*Work request*
Work out how many lines in the data hold the string "intros". Reply with only that number.

------------------------------------------------------------

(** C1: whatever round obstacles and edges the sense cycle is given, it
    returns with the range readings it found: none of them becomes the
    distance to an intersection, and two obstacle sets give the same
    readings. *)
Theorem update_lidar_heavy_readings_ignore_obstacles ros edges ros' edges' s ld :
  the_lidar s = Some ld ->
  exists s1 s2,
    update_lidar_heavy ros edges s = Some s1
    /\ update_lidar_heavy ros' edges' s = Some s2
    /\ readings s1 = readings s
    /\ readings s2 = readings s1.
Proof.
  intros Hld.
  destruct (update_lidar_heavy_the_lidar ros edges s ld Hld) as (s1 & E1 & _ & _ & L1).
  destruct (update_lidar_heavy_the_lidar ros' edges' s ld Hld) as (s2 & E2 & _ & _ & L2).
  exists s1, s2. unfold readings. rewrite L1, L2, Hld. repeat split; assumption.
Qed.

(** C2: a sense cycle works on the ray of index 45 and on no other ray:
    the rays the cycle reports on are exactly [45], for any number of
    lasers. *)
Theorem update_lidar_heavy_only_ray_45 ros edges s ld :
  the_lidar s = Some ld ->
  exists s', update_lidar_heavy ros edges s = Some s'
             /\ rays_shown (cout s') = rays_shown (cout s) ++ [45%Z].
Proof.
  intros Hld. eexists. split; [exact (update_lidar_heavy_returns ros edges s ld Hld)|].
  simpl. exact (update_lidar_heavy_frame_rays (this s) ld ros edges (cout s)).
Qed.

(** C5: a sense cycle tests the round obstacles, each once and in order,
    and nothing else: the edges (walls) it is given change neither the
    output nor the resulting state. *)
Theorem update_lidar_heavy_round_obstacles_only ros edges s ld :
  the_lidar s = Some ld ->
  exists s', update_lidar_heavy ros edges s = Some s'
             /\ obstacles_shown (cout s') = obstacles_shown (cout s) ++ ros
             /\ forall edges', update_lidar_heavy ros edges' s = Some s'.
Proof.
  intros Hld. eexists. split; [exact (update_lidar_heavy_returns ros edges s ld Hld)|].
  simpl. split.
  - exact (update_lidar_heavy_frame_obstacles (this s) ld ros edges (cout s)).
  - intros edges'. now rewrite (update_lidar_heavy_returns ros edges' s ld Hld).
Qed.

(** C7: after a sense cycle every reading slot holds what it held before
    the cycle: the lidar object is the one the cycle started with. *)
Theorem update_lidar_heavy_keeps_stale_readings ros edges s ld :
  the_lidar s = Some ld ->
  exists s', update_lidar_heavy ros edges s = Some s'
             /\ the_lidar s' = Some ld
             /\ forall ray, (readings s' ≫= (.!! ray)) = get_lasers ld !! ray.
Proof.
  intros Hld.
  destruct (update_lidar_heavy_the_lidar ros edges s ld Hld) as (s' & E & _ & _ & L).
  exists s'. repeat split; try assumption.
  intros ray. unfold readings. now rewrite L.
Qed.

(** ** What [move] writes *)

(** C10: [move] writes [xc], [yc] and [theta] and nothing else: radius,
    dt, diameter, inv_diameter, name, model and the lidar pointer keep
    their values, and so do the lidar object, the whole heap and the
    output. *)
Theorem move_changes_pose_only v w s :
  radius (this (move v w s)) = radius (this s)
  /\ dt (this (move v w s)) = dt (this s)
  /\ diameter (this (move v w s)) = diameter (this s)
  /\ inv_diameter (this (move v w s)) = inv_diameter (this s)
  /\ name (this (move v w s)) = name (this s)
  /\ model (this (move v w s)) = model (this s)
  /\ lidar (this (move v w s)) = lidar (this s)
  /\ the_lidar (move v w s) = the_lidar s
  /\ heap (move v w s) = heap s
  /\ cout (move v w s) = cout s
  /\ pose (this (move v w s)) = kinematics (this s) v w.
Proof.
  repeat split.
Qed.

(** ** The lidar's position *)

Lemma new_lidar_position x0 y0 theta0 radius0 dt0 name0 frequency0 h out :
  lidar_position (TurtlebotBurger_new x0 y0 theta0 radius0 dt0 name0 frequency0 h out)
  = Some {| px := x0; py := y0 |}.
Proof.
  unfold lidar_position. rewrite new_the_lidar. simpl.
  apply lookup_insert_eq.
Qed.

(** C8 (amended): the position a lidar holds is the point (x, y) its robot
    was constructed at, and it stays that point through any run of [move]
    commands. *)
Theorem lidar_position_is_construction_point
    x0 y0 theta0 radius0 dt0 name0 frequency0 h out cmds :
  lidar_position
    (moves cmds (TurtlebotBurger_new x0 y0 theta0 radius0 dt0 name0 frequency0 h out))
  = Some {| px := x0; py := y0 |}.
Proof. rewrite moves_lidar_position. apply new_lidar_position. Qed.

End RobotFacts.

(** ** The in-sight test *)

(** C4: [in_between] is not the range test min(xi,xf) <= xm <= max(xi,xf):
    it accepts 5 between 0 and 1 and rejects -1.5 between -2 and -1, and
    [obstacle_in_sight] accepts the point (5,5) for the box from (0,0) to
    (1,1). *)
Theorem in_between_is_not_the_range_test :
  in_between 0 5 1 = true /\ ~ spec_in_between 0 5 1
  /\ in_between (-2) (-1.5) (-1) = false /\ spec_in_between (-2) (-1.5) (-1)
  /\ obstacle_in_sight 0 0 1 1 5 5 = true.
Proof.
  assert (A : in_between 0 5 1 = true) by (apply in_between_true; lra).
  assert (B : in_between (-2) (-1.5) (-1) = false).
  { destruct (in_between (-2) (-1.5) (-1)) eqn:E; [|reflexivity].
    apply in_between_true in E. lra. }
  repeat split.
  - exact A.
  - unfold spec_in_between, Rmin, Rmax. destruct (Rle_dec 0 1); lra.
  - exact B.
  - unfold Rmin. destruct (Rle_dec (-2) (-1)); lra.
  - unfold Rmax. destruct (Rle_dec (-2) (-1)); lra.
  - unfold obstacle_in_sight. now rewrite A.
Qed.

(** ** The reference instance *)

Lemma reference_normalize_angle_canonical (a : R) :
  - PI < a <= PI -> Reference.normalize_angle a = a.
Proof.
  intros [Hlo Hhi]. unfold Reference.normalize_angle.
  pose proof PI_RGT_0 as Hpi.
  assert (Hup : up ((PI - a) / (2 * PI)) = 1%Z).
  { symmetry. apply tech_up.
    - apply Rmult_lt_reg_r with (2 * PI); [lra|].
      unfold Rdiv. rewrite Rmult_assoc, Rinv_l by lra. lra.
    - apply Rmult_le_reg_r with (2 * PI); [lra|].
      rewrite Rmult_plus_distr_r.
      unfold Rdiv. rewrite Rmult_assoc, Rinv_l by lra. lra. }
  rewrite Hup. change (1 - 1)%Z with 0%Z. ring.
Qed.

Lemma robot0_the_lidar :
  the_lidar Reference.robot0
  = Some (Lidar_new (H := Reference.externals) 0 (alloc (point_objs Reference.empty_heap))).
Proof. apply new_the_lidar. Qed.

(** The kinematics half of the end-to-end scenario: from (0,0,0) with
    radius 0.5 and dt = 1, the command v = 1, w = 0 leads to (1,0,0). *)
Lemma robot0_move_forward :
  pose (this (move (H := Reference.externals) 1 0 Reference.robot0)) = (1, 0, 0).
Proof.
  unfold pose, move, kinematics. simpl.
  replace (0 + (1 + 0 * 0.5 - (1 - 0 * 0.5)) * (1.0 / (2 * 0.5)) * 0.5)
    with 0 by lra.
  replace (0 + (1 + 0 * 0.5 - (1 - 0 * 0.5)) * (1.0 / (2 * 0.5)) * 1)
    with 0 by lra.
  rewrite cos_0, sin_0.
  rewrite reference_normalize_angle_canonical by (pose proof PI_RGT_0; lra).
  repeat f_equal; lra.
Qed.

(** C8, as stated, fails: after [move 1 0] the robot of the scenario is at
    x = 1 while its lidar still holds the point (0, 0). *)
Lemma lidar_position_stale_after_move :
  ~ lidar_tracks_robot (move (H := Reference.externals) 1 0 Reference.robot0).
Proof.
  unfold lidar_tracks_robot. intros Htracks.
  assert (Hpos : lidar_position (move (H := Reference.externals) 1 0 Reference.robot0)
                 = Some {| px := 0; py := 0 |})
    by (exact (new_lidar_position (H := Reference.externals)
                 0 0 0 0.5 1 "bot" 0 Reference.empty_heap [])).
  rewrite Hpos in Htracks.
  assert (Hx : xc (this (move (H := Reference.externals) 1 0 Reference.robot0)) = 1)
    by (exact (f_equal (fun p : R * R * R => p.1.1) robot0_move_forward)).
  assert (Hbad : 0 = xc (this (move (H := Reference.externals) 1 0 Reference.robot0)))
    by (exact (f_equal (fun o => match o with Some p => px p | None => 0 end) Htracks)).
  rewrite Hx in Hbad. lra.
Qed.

------------------------------------------------------------

*Reply to the task*
8